Q2 Decision Sciences Pub Date : 2013-11-22 DOI: 10.1186/1751-0473-8-23
Genivaldo Gz Silva, Bas E Dutilh, T David Matthews, Keri Elkins, Robert Schmieder, Elizabeth A Dinsdale, Robert A Edwards

Genome sequencing has become routine, however genome assembly still remains a challenge despite the computational advances in the last decade. In particular, the abundance of repeat elements in genomes makes it difficult to assemble them into a single complete sequence. Identical repeats shorter than the average read length can generally be assembled without issue. However, longer repeats such as ribosomal RNA operons cannot be accurately assembled using existing tools. The application Scaffold_builder was designed to generate scaffolds - super contigs of sequences joined by N-bases - based on the similarity to a closely related reference sequence. This is independent of mate-pair information and can be used complementarily for genome assembly, e.g. when mate-pairs are not available or have already been exploited. Scaffold_builder was evaluated using simulated pyrosequencing reads of the bacterial genomes Escherichia coli 042, Lactobacillus salivarius UCC118 and Salmonella enterica subsp. enterica serovar Typhi str. P-stx-12. Moreover, we sequenced two genomes from Salmonella enterica serovar Typhimurium LT2 G455 and Salmonella enterica serovar Typhimurium SDT1291 and show that Scaffold_builder decreases the number of contig sequences by 53% while more than doubling their average length. Scaffold_builder is written in Python and is available at http://edwards.sdsu.edu/scaffold_builder. A web-based implementation is additionally provided to allow users to submit a reference genome and a set of contigs to be scaffolded.

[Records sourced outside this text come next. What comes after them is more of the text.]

(* ===== verification/JsonWriter.v ===== *)
(** * libs/jsoncpp: FastWriter and the conversions of json_writer.cpp *)

From S2P Require Import Prelude CxxString Str JsonValue.

(** [isControlCharacter], on a signed [char]. *)
Definition isControlCharacter (ch : ascii) : bool :=
  bool_decide (schar ch > 0)%Z && bool_decide (schar ch <= 31)%Z.

Definition containsControlCharacter (str : bytes) : bool := existsb isControlCharacter str.

(** [uintToString]: [digits_loop] of a 32 byte buffer below its terminator. *)
Definition uintToString (value : Z) : outcome (nat * bytes) := digits_loop 32 value 31 [].

(** [valueToString(Int)] *)
Definition valueToString_int (value : Z) : outcome bytes :=
  let isNegative := bool_decide (value < 0)%Z in
  value ← (if isNegative
           then if decide (value = minInt) then Throw IntOverflow else Ret (- value)%Z
           else Ret value);
  '(current, text) ← uintToString value;
  if isNegative
  then match current with 0 => Throw BadIndex | S _ => Ret ("-"%char :: text) end
  else Ret text.

(** [valueToString(UInt)] *)
Definition valueToString_uint (value : Z) : outcome bytes :=
  '(_, text) ← uintToString value; Ret text.

(** [valueToString(bool)] *)
Definition valueToString_bool (value : bool) : bytes :=
  if value then B "true" else B "false".

(** The index [while ( ch > buffer && *ch == '0' ) --ch] stops at. *)
Fixpoint skip_zeros (buffer : bytes) (ch : nat) : nat :=
  match ch with
  | 0 => 0
  | S ch' => if decide (buffer !! ch = Some "0"%char) then skip_zeros buffer ch' else ch
  end.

基因组测序已经成为常规,然而基因组组装仍然是一个挑战,尽管在过去的十年中计算的进步。特别是,基因组中大量的重复元素使得很难将它们组装成一个完整的序列。比平均读取长度短的相同重复序列通常可以毫无问题地组装起来。然而,较长的重复序列,如核糖体RNA操纵子,不能使用现有的工具准确地组装。应用程序Scaffold_builder被设计用于基于与密切相关的参考序列的相似性来生成支架-由n个碱基连接的序列的超级contigs。这是独立于配偶对信息,可以互补用于基因组组装,例如,当配偶对不可用或已经被利用。通过模拟焦磷酸测序对大肠杆菌042、唾液乳杆菌UCC118和肠沙门氏菌亚种的细菌基因组进行评估。伤寒链球菌P-stx-12。此外,我们对肠沙门氏菌血清型鼠伤寒杆菌LT2 G455和肠沙门氏菌血清型鼠伤寒杆菌SDT1291的两个基因组进行了测序,发现Scaffold_builder减少了53%的序列数量,而平均长度增加了一倍以上。Scaffold_builder是用Python编写的,可以在http://edwards.sdsu.edu/scaffold_builder上获得。另外还提供了一个基于web的实现,允许用户提交参考基因组和一组要搭建的基因组。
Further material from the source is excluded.